Au nombre des lieux qu'on remarque à Ischia, la ville de ce nom, qui en est la capitale, et les bourgs de Lacco et de Foria sont situés sur le bord de la mer, tandis que Casamicciola, qui est sur la pente septentrionale de l'Épomée et Pansa sur la pente occidentale, où les Rois Aragonais venaient anciennement passer l'été, en sont à une certaine distance. Sur le vaste plan incliné et convexe que présente cette montagne du côté du sud, on observe les villages de Serrara, Fontana, Moropano, Barano et Testaccio, outre une foule d'autres petits hameaux, de chapelles et de maisons de campagne, dispersées sur toute l'étendue de l'île, dont la blancheur coupe agréablement la riante verdure qu'on y admire de toutes parts. Le délicieux petit village de Piéo, ainsi appelé parce qu'il est au pied d'un monticule qui est une continuation de l'Épomée, est au nord-ouest du vaste dessin de Campagnano.

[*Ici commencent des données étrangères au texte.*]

Lemma answer_steps g v at_ o settled lines r w2 w3 b1 b2 : live_ok g v at_ o →
  all_resolved (lv_watch v) w2 (pending (lv_watch v)) settled (pending w2) (lines_of o) →
  kept w2 (millis at_) (outcomes o (mkOutcome settled [] [])) →
  FundingWatch.recover_unknown w2 lines (millis at_) = (r, w3) →
  Live.charge_each (lv_books v) at_ (fc_amount <$> (option_list r ≫= rv_lines)) = Ret b1 →
  Live.charge_each b1 at_ (st_venue <$> settled) = Ret b2 →
  in_range (lv_journal v ++ funding_records at_ settled r) →
  steps g v at_ o (mkLive b2 w3 (lv_told v) (lv_journal v ++ funding_records at_ settled r)) at_.
Proof.
  intros [Hb Hw [G1 G2 G3]] [A1 A2 A3 A4 A5 A6 A7] Hk2 Er H1 H2 Hr.
  destruct (gathered_funding g v at_ settled r b1 b2 Hb A7 H1 H2 Hr) as (Hb' & Hf & HW).
  destruct (recovers _ _ _ _ _ _ A1 Er) as ([Hd _] & C2 & C3 & C4 & C5).
  assert (ask w2 (ARecover (millis at_) lines) = Ret (mkOutcome [] (option_list r) [], w3)) as Ea by (simpl; by rewrite Er).
  pose proof (ask_kept w2 (millis at_) (ARecover (millis at_) lines) _ _ _ Hk2 (Z.le_refl _) Ea) as Hk3. simpl in Hk3.
  eexists g, _. split; [split; [exact Hb'|exact Hk3|]|].
  { cbn [lv_watch]. split; rewrite C4, A3; [done..|]. by rewrite C3, A2. }
  intros G t [R1 R2 R3 R4 R5].
  assert (NoDup (answered o ++ (st_at <$> settled))) as Hn.
  { pose proof (kp_none_lost _ _ _ Hk2) as Hp. pose proof (sorted_lt_NoDup _ (sc_sorted _ _ _ (kp_schedule _ _ _ Hk2))) as Hs.
    rewrite Hp in Hs. apply NoDup_app in Hs as [Hs _]. unfold answered. by rewrite <-fmap_app. }
  destruct (rebuilt_funding G v b2 w3 at_ settled r t _ _ R1 R2 R3 Hd Hn A7 HW) as (t' & B & I & S' & T); [|done|].
  { destruct r as [r|]; [|done]. destruct C5 as (? & ? & C5). split; [|done]. split; [lia|]. eapply Forall_impl; [exact C5|].
    intros l [? _]. lia. }
  exists t'. split; [exact B| | | |].
  - intros id. rewrite (I id), lines_of_outcomes, (lines_of_outcomes o). unfold lines_of at 3 4; simpl. by rewrite app_nil_r.
  - intros p. rewrite (S' p). unfold answered. simpl. by rewrite app_nil_r, fmap_app.
  - by rewrite T.
  - rewrite T. destruct (ft_state (t_funding t)) as [[a x]|]; [|done]. destruct R5 as [R5 R6]. split; [done|].
    assert (answered (outcomes (outcomes o (mkOutcome settled [] [])) (mkOutcome [] (option_list r) [])) = answered o ++ (st_at <$> settled)) as ->
      by (unfold answered; simpl; by rewrite app_nil_r, fmap_app).
    eapply told_later; [exact R6| | | |].
    + intros p Hp. unfold FundingWatch.unresolved in *. cbn [lv_watch]. rewrite C2. rewrite A5 in Hp. apply elem_of_app in Hp as [Hp|Hp]; [right|by left].
      apply elem_of_app. by right.
    + intros p Hp. apply elem_of_app. by left.
    + cbn [lv_watch]. rewrite C4, A3. apply extends_refl.
    + cbn [lv_watch]. intros Hq. by apply A4, (recover_problem _ _ _ _ _ Er).
Qed.
(** The check: nothing happens to an account above its requirement, and one
    that is not is closed. *)
Lemma check_liquidation_spec k mark k' : ledger_ok (k_state k) → one_way_ok (k_state k) →
  enforce_liquidation (k_state k) = true → Kernel.check_liquidation k mark = Ret k' →
  (k' = k ∧ (State.is_flat (k_state k) = true ∨ solvent (marked_at (k_state k) mark))) ∨
  (State.is_flat (k_state k') = true ∧ -1 ≤ State.balance (k_state k') ≤ 0 ∧ working k' = []).
Proof.
  intros Hok Hone He H. set (s := k_state k) in *. unfold Kernel.check_liquidation in H. fold s in H. rewrite He in H.
  cbn [negb orb] in H. destruct (State.is_flat s) eqn:Ef; [injection H as <-; left; auto|].
  apply bind_ret in H as (b & Hb & H). destruct b.
  { right. apply bind_ret in H as ([out s1] & H1 & [= <-]). destruct (liquidate_closes _ _ _ _ Hok H1). auto. }
  injection H as <-. left. split; [done|]. right. unfold solvent. destruct (_ || _) eqn:Em.
  - apply bind_ret in Hb as (m & Hmm & [= Hlt%Z.leb_gt]). exists m. unfold marked_at.
    destruct (holdings s) as [|x [|y l]] eqn:Eh; try done.
    apply orb_true_iff in Em as [Em|Em]; [|done]. rewrite Em. done.
  - apply orb_false_iff in Em as [Em%bool_decide_eq_false El]. apply bind_ret in Hb as (p & Hp & Hb).
    apply bind_ret in Hb as (x & Hx & Hb). unfold State.position in Hp. rewrite Hx in Hp. injection Hp as <-.
    assert (mode s = OneWay) as Hm by (destruct (mode s); done).
    unfold State.holding, State.at_ in Hx. destruct (holdings s) as [|y [|z l]] eqn:Eh; simpl in Hx; try done.
    injection Hx as ->. pose proof (Hone Hm) as Hsh. unfold all in Hsh. rewrite Eh in Hsh. apply Forall_cons in Hsh as [Hsh _].
    destruct (shortcut_agrees s x mark false Eh Hm Hsh) as (m & Hmm & Hlt); [|done|].
    + intros Hq. unfold State.is_flat in Ef. rewrite Eh in Ef. simpl in Ef. unfold Holding.flat, QtyLots.is_zero in Ef.
      by rewrite Hq, Hsh in Ef.
    + exists m. split; [done|]. symmetry in Hlt. by apply Z.leb_gt in Hlt.
Qed.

Lorsqu'on fait le tour de l'île, on traverse successivement la plus grande partie des endroits que j'ai nommés, et les points de vue les plus magnifiques et les plus variés se présentent, pour ainsi dire, à chaque pas dans cette charmante excursion. Aucun d'eux cependant ne saurait être comparé au coup d'oeil ravissant qu'on découvre de l'hermitage de St. Nicola, qui est situé sur la cime de l'Epomée, lequel fait de ce lieu un des plus beaux panoramas de l'univers. De même que les îles Éoliennes et les Énotrides, Ischia et sa voisine Procida, à laquelle il est probable qu'elle était jadis unie, ont été soulevées, par l'action du feu, du fond de la mer. C'est pour faire allusion aux phénomènes extraordinaires qui ont présidé à la formation de l'île qui nous occupe, que les légendes païennes en attribuent l'origine à la lutte des géants contre les Dieux, et portent que Typhée ou Typhon foudroyé par Jupiter est enseveli sous l'Epomée. La position de cette dernière montagne, au centre d'Ischia, démontre suffisamment qu'elle a été la pierre fondamentale et le premier volcan de cette île, en même temps que l'état de dégradation dans lequel se trouvent son cratère et les matières qui en sont sorties témoigne de sa haute antiquité, puisqu'il a fallu que des siècles sans nombre se soient écoulés, depuis le soulèvement de l'Épomée au dessus des ondes, pour que les laves qui composent le massif de cette montagne soient décomposées au point où nous les observons aujourd'hui. Ce qui se voit maintenant de ce mont est le reste de l'antique cône, qui doit avoir eu plus d'une bouche. Autour de sa base et sur ses flancs, se sont ouverts successivement plusieurs autres cratères secondaires, qui ont servi à donner plus d'étendue à l'île, et dont les formes caractéristiques, qui distinguent les bouches ignivomes, sont encore assez bien conservées pour pouvoir facilement être reconnues par l'observateur, bien que Spallanzani ait nié qu'on pût trouver encore à Ischia les vestiges d'un seul cratère.